From the results it is possible to note how small IO buffers can be a burden for an implementation. It is known that most constrained devices can not afford to implement wide interfaces. But if the IO width selected is too small, the port interfacing will take longer than the data processing itself. This is more evident with primitives with large block sizes such as Midori-128, Gift-128 and Gimli.

The efficiency results allow drawing specific comparisons among the different configurations. From the performance per slice comparison it is possible to note that the iterative architectures (C01, C04, C07, C10, C13, C16) are consistently more efficient compared to the serial realizations. From this set, the iterative implementations of the Gift block cipher, in both 64 (C10) and 128 bits (C13) instances, resulted to be the most efficient. The results are consistent for both operational frequencies used.

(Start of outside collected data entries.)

(** X14. For a hash object on which two updates amount to one update
    with the concatenation, as [hashlib] documents, the digest
    [sha256_hash] returns for a file that is not empty is the digest of
    its whole content fed at once: reading in chunks does not show.  For
    an empty file it is the digest of the fresh object, and an exception
    raised while opening or reading the file is raised by [sha256_hash]. *)
Theorem sha256_hash_of_whole_content {H : Type} (sha256 : H)
    (update : H -> list Byte.byte -> H) (hexdigest : H -> string)
    (content : list Byte.byte) (e : exn) :
  (forall h a b, update (update h a) b = update h (a ++ b)) ->
  (content <> [] ->
   sha256_hash sha256 update hexdigest (Returns content)
   = Returns (hexdigest (update sha256 content)))
  /\ sha256_hash sha256 update hexdigest (Returns []) = Returns (hexdigest sha256)
  /\ sha256_hash sha256 update hexdigest (Raises e) = Raises e.
Proof.
  intros Hlaw. split; [|split; reflexivity].
  intros Hne. unfold sha256_hash. f_equal. f_equal.
  destruct (read_chunks_cover READ_SIZE content read_size_positive) as [Hcat _].
  destruct (read_chunks READ_SIZE content) as [|chunk chunks].
  - simpl in Hcat. congruence.
  - simpl. rewrite (fold_update update Hlaw). simpl in Hcat. rewrite Hcat.
    reflexivity.
Qed.

Lemma sha256_hash_of_whole_content_witness :
  (forall (h a b : list Byte.byte), (h ++ a) ++ b = h ++ (a ++ b))
  /\ sha256_hash [] (fun h chunk => h ++ chunk) string_of_list_byte
       (Returns [Byte.x66; Byte.x6f; Byte.x6f])
     = Returns (string_of_list_byte ([] ++ [Byte.x66; Byte.x6f; Byte.x6f])).
Proof.
  assert (Hlaw : forall (h a b : list Byte.byte), (h ++ a) ++ b = h ++ (a ++ b))
    by (intros h a b; symmetry; apply app_assoc).
  split; [exact Hlaw|].
  refine (proj1 (sha256_hash_of_whole_content [] (fun h chunk => h ++ chunk)
                   string_of_list_byte [Byte.x66; Byte.x6f; Byte.x6f]
                   permission_denied Hlaw) _).
  discriminate.
Defined.

(** ** The traversal and the whole program *)

Lemma for_each_app {V A} (body : A -> M V unit) (l k : list A) (st : state V) :
  for_each body (l ++ k) st =
    match for_each body l st with
    | (Returns _, st') => for_each body k st'
    | (Raises e, st') => (Raises e, st')
    end.
Proof.
  revert st; induction l as [|x l IH]; intros st; simpl; [reflexivity|].
  unfold mbind, M_bind, bind.
  destruct (body x st) as [[[]|e] st']; [apply IH|reflexivity].
Qed.

Lemma for_each_one {V A} (body : A -> M V unit) (x : A) (st : state V) :
  for_each body [x] st = body x st.
Proof.
  simpl. unfold mbind, M_bind, bind, mret, M_ret, ret.
  destruct (body x st) as [[[]|e] st']; reflexivity.
Qed.

(** Two nested loops whose inner body processes the candidates of an
    item are one loop over all candidates. *)
Lemma for_each_nested {V A B} (body : B -> M V unit)
    (item : string -> A -> M V unit) (candidates : string -> A -> list B)
    (walk : list (string * list A)) (st : state V) :
  (forall root a st', item root a st' = for_each body (candidates root a) st') ->
  for_each (fun '(root, files) => for_each (item root) files) walk st
  = for_each body
      (flat_map (fun '(root, files) => flat_map (candidates root) files) walk) st.
Proof.
  intros Hitem. revert st; induction walk as [|[root files] walk IH]; intros st;
    simpl; [reflexivity|].
  rewrite for_each_app. unfold mbind, M_bind, bind.
  assert (Hinner : forall st', for_each (item root) files st'
                     = for_each body (flat_map (candidates root) files) st').
  { induction files as [|a files IHf]; intros st'; simpl; [reflexivity|].
    rewrite for_each_app. unfold mbind, M_bind, bind. rewrite Hitem.
    destruct (for_each body (candidates root a) st') as [[[]|e] st'']; [apply IHf|reflexivity]. }
  rewrite Hinner.
  destruct (for_each body (flat_map (candidates root) files) st) as [[[]|e] st'];
    [apply IH|reflexivity].
Qed.

Lemma extensions_apart :
  forallb (fun image =>
    forallb (fun video => negb (endswith image video) && negb (endswith video image))
            video_extensions) image_extensions = true.
Proof. vm_compute. reflexivity. Qed.

(** X15. No file name passes both extension filters, whatever
    [str.lower] makes of it: no file is a candidate of both
    [process_images] and [process_videos]. *)
Theorem extension_filters_disjoint (lower : string -> string) (file : string) :
  has_image_extension lower file && has_video_extension lower file = false.
Proof.
  apply andb_false_iff.
  destruct (has_image_extension lower file) eqn:Hi; [right|left; reflexivity].
  destruct (has_video_extension lower file) eqn:Hv; [exfalso|reflexivity].
  unfold has_image_extension, has_video_extension, endswith_any in Hi, Hv.
  apply existsb_exists in Hi. destruct Hi as (image & Hin_i & Hi).
  apply existsb_exists in Hv. destruct Hv as (video & Hin_v & Hv).
  pose proof extensions_apart as Hapart.
  rewrite forallb_forall in Hapart. specialize (Hapart image Hin_i).
  rewrite forallb_forall in Hapart. specialize (Hapart video Hin_v).
  apply andb_true_iff in Hapart. destruct Hapart as [H1 H2].
  apply negb_true_iff in H1, H2.
  unfold endswith in *.
  apply bool_decide_eq_true in Hi, Hv.
  apply bool_decide_eq_false in H1, H2.
  destruct (suffix_weak_total _ _ _ Hi Hv); contradiction.
Qed.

In terms of energy per slice, the minimal energy expenditure per slice is observed for the iterative realization of Midori-64 (C04) and Midori-128 (C07). The maximum energy per slice was observed for the serial architectures of Gift (C14) and Present (C02), these designs both follow the approach of reducing the number of substitution boxes in the design. In this case the behavior for both operational frequencies is similar even though the difference of three orders of magnitude is noticeable.

Both implementations for the Gimli permutation (C16, C17) obtained the smaller expenditures in the energy per bit efficiency results. These were followed by the iterative implementations of Gift-128 (C13) and Gift-64 (C10). The same pattern can be discerned for both operational frequencies used.

4.2 Comparison with the State of the Art

In the literature we found one work which implements the Midori block cipher in FPGA [1]. In that reference the authors propose fault-diagnosis schemes for Midori-128 and compare them with the “Original Midori128 Encryption” in an xc7vx330t FPGA. Results in SLC, maximum frequency, power, and throughput are provided for four Midori-128 implementations. Since a different FPGA platform is used and not all the information is available (latency, synthesis criteria) it is difficult to have a fair comparison. In regards to area, the implementations in [1] cost from 155 to 171 SLC while our designs for Midori-128 in the xc6slx16-3csg324 FPGA cost from 112 to 162 SLC. In performance, our fastest implementation of Midori-128 can reach up to 433 Mbps while the range in [1] is 42.52 to 47.41 Gbps. The power requirements for our designs range from 20.42 mW to 22.02 mW while the more modest design in [1] requires 340 mW. Its clear that our implementations were created following different design goals. While the results in [1] were obtained for improved security and high performance, our implementations seek to provide low implementation size and energy consumption.

No FPGA implementations for Gift were found in our review.

5 Conclusions

In this paper we have studied cryptographic algorithms which can substitute the use of Present and might be considered for future standardization. Even though the modern constructions are efficient, they can not improve the resource requirements of Present for secure state sizes.

We have provided lightweight hardware architectures for the Midori and Gimli block ciphers. The proposed designs exhibit varying trade-offs which can be attractive for different applications. In order to increase the usability of our work the hardware descriptions for these architectures are made public.

To the best of our knowledge, we have obtained the first FPGA results for the Gift block cipher and the first area-optimized implementations for Midori.